[Extracted records]:
-- -- --

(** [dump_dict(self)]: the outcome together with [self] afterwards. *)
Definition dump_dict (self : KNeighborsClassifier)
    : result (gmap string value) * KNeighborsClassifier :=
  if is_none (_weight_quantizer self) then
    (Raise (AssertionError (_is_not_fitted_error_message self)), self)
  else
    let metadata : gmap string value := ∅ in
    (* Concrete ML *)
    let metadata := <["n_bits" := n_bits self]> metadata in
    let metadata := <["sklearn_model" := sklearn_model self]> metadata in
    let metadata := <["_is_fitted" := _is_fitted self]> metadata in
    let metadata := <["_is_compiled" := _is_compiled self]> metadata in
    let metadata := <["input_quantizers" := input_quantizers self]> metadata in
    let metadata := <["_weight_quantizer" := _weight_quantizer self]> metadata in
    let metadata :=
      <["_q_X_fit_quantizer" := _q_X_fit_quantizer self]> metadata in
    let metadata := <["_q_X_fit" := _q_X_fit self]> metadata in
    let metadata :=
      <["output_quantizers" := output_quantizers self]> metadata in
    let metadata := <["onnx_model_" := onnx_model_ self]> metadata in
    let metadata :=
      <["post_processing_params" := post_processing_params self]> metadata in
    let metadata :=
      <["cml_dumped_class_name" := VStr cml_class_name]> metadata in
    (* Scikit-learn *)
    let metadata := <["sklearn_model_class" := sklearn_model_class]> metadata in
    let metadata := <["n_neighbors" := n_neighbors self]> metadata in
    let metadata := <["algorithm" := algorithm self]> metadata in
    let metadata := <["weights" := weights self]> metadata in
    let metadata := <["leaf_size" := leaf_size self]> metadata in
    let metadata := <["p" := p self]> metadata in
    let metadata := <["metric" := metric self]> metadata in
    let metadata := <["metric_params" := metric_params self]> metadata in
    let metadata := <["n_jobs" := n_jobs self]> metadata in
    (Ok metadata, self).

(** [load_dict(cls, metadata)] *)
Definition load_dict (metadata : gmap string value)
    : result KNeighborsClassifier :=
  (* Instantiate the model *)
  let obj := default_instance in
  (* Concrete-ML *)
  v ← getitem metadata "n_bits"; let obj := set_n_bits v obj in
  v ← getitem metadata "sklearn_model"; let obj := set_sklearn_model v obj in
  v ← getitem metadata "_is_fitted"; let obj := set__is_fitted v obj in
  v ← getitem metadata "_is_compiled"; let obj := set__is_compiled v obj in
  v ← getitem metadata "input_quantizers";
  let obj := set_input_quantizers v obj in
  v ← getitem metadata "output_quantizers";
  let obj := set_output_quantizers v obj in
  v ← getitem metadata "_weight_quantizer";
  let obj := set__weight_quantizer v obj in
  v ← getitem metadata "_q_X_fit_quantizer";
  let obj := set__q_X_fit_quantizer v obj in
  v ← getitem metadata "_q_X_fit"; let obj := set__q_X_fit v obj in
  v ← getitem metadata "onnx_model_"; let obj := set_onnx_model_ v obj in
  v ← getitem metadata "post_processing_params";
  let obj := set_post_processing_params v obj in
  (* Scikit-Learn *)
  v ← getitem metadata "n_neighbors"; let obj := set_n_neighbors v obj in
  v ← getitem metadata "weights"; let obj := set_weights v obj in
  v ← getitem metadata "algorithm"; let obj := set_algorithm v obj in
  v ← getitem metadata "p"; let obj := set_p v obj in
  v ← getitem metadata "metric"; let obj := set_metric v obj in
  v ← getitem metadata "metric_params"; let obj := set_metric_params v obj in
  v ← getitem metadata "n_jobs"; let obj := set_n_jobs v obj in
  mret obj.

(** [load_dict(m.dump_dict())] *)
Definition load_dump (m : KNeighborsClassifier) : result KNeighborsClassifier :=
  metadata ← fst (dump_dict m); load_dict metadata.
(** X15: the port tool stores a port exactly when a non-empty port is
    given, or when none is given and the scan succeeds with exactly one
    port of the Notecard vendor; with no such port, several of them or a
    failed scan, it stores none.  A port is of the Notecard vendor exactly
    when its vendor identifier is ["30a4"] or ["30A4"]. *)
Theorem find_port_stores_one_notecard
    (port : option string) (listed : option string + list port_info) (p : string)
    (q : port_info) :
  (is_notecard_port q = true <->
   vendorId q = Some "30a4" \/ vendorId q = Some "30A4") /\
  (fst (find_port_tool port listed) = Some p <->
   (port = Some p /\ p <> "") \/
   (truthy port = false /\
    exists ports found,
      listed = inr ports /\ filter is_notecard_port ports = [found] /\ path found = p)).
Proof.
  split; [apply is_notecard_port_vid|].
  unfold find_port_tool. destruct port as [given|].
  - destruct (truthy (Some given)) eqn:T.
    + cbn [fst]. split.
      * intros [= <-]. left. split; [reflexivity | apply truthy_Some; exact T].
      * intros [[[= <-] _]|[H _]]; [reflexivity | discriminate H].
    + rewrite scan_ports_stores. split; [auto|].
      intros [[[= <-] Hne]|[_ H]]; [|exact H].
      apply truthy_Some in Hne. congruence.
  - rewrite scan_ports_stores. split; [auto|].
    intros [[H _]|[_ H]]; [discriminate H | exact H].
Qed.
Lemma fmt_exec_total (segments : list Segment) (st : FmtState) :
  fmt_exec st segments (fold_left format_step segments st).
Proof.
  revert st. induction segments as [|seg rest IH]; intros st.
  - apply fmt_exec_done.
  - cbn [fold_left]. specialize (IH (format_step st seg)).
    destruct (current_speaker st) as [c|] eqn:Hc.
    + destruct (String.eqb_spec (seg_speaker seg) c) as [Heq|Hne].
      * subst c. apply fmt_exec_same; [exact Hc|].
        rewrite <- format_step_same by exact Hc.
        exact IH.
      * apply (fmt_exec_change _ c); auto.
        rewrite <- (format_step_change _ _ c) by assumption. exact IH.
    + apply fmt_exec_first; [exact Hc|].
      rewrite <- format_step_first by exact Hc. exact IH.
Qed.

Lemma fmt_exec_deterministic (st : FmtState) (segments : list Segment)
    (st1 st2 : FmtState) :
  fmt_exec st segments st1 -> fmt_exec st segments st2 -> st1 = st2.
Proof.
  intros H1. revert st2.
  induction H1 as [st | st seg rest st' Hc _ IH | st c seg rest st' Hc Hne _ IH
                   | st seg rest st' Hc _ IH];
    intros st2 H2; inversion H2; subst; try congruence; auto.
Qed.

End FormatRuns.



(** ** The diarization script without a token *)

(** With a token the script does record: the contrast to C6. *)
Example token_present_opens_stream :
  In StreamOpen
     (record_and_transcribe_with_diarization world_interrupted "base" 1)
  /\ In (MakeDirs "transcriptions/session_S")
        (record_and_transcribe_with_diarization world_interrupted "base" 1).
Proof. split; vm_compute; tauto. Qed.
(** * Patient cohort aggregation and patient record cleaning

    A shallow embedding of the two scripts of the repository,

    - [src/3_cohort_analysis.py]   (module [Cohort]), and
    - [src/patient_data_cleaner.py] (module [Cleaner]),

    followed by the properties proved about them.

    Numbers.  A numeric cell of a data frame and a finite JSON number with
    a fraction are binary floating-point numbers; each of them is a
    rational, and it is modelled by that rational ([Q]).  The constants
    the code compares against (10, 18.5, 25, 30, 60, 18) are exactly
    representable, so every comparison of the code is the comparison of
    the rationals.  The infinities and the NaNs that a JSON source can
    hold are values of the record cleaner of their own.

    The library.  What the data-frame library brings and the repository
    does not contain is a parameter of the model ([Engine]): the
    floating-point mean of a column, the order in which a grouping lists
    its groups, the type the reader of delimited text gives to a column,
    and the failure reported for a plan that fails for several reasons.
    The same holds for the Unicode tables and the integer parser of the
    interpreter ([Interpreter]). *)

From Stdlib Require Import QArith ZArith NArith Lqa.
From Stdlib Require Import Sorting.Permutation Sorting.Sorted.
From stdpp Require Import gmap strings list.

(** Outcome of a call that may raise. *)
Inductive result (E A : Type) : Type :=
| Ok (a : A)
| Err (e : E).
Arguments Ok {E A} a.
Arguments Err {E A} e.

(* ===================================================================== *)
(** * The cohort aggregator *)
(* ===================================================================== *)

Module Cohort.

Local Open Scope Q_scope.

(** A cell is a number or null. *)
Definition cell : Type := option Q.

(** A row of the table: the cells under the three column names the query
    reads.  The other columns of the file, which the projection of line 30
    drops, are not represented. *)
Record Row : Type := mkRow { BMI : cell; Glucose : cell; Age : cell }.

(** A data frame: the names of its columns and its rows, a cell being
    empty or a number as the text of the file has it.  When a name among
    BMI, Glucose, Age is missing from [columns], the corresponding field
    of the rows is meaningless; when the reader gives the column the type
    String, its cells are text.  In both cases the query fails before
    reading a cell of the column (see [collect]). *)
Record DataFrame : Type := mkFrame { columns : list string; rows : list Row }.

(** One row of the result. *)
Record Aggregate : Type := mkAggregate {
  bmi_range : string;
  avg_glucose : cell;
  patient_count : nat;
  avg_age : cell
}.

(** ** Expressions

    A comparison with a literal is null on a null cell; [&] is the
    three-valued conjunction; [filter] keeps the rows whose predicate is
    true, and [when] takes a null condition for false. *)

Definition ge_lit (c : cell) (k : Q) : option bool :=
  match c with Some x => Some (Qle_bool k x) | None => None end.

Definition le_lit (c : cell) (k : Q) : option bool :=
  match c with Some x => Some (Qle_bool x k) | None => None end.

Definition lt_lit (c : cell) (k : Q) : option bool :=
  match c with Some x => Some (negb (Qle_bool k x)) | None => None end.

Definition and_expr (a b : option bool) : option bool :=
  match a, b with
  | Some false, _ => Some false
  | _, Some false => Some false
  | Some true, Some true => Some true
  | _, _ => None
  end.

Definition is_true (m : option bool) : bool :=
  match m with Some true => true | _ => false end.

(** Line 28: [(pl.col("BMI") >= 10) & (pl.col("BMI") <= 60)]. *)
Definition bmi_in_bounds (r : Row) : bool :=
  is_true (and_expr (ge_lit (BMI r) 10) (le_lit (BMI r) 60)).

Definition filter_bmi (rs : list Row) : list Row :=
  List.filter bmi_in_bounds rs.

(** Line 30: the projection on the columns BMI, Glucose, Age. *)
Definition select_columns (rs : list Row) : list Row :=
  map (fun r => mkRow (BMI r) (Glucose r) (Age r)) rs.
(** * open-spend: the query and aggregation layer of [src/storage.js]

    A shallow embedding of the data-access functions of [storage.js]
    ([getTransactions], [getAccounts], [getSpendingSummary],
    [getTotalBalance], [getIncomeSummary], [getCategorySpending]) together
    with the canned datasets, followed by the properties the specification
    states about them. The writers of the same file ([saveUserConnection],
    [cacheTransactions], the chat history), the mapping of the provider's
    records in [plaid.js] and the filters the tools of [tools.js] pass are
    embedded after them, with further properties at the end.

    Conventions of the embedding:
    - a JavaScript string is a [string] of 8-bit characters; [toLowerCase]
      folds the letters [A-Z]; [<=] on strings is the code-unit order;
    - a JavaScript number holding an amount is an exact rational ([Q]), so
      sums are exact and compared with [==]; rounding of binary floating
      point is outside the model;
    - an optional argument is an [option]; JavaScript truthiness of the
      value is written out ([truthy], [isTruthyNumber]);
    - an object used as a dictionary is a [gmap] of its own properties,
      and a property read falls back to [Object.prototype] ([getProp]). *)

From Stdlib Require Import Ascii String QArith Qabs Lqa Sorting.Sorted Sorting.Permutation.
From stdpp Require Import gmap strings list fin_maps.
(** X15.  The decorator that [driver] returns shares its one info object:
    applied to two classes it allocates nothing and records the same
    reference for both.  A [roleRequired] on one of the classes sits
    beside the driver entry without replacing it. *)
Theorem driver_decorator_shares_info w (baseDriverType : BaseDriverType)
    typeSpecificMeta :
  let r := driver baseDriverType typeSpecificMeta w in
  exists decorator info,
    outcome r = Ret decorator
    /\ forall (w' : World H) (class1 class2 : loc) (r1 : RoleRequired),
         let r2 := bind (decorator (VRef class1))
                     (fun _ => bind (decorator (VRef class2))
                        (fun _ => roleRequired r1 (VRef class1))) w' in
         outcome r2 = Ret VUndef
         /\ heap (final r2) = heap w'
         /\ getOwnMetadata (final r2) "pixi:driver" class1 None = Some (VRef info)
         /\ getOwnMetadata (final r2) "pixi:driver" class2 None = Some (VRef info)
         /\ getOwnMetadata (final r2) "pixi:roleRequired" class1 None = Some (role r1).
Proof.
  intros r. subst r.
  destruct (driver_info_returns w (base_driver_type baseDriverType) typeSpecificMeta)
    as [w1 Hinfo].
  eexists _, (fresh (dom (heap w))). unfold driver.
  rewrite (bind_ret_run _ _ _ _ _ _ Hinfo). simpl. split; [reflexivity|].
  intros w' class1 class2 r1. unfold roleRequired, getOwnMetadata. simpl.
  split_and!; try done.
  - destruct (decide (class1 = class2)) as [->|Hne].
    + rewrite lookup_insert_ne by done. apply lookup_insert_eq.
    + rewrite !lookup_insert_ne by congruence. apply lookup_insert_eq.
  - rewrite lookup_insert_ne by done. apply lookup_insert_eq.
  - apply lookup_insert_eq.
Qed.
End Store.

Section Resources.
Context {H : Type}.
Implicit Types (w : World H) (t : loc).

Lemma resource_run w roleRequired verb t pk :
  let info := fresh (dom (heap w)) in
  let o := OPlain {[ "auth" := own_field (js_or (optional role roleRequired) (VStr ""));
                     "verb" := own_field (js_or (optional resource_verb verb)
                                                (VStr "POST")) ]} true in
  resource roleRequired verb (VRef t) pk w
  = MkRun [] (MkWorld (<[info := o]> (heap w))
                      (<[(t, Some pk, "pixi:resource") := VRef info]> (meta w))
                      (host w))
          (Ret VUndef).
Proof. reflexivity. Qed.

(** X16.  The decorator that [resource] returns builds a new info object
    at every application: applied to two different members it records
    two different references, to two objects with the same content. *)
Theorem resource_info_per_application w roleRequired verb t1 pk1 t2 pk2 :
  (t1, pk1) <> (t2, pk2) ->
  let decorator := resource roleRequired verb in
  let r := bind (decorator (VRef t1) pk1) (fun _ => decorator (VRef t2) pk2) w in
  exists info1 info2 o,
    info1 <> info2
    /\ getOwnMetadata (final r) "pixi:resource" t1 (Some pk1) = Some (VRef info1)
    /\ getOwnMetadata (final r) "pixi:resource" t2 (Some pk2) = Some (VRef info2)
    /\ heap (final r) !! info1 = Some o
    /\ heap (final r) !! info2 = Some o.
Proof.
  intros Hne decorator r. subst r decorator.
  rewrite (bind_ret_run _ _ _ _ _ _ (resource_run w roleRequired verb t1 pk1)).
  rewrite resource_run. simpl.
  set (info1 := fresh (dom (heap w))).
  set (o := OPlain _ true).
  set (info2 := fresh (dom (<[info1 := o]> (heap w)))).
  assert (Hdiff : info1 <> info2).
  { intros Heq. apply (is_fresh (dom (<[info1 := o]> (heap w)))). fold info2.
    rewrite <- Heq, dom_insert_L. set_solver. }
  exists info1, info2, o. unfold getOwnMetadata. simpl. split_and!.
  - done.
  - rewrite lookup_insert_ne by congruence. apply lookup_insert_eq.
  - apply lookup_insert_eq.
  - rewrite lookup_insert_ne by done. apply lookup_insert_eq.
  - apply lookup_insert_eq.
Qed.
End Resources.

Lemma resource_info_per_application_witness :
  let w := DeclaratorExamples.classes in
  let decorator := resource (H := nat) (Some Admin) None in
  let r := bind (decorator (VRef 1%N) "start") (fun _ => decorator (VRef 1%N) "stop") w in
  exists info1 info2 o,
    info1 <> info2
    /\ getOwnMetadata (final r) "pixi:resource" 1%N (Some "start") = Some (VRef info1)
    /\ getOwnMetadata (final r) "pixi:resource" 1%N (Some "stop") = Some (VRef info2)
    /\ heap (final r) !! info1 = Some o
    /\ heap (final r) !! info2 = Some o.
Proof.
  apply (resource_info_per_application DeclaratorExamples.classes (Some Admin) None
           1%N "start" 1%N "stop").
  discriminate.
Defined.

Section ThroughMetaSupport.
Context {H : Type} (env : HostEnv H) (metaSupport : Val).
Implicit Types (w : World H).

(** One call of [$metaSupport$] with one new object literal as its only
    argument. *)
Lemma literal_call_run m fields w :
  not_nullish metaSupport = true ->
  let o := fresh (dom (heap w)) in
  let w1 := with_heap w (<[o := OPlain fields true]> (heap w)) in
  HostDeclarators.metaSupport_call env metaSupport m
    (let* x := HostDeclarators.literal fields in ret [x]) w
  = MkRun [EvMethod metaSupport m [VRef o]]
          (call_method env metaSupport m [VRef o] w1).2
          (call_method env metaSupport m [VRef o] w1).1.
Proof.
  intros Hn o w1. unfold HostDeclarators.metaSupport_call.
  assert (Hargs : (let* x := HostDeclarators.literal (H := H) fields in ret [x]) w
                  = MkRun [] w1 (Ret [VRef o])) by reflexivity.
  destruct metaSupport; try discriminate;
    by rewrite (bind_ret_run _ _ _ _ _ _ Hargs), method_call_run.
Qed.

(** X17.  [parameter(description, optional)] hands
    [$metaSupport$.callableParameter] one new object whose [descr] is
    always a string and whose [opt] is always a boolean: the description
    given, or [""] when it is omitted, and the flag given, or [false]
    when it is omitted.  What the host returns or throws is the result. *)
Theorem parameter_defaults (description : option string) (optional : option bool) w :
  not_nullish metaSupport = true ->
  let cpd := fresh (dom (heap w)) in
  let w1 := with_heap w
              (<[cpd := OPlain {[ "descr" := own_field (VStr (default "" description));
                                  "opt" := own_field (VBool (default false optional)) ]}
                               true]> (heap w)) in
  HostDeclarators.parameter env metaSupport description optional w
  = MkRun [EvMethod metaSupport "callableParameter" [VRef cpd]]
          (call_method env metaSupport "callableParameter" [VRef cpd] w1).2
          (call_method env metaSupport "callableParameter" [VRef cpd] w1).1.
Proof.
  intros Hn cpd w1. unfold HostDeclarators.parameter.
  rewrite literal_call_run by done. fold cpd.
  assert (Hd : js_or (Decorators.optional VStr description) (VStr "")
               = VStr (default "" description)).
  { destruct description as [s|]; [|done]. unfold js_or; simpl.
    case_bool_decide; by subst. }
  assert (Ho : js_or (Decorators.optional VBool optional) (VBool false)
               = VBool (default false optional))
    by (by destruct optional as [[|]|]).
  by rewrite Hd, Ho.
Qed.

-- -- --

From the data above, output only the lines between the line containing "applied to two classes" and the line containing "class1 None = Some (VRef info)", inclusive, exactly as written.

    applied to two classes it allocates nothing and records the same
    reference for both.  A [roleRequired] on one of the classes sits
    beside the driver entry without replacing it. *)
Theorem driver_decorator_shares_info w (baseDriverType : BaseDriverType)
    typeSpecificMeta :
  let r := driver baseDriverType typeSpecificMeta w in
  exists decorator info,
    outcome r = Ret decorator
    /\ forall (w' : World H) (class1 class2 : loc) (r1 : RoleRequired),
         let r2 := bind (decorator (VRef class1))
                     (fun _ => bind (decorator (VRef class2))
                        (fun _ => roleRequired r1 (VRef class1))) w' in
         outcome r2 = Ret VUndef
         /\ heap (final r2) = heap w'
         /\ getOwnMetadata (final r2) "pixi:driver" class1 None = Some (VRef info)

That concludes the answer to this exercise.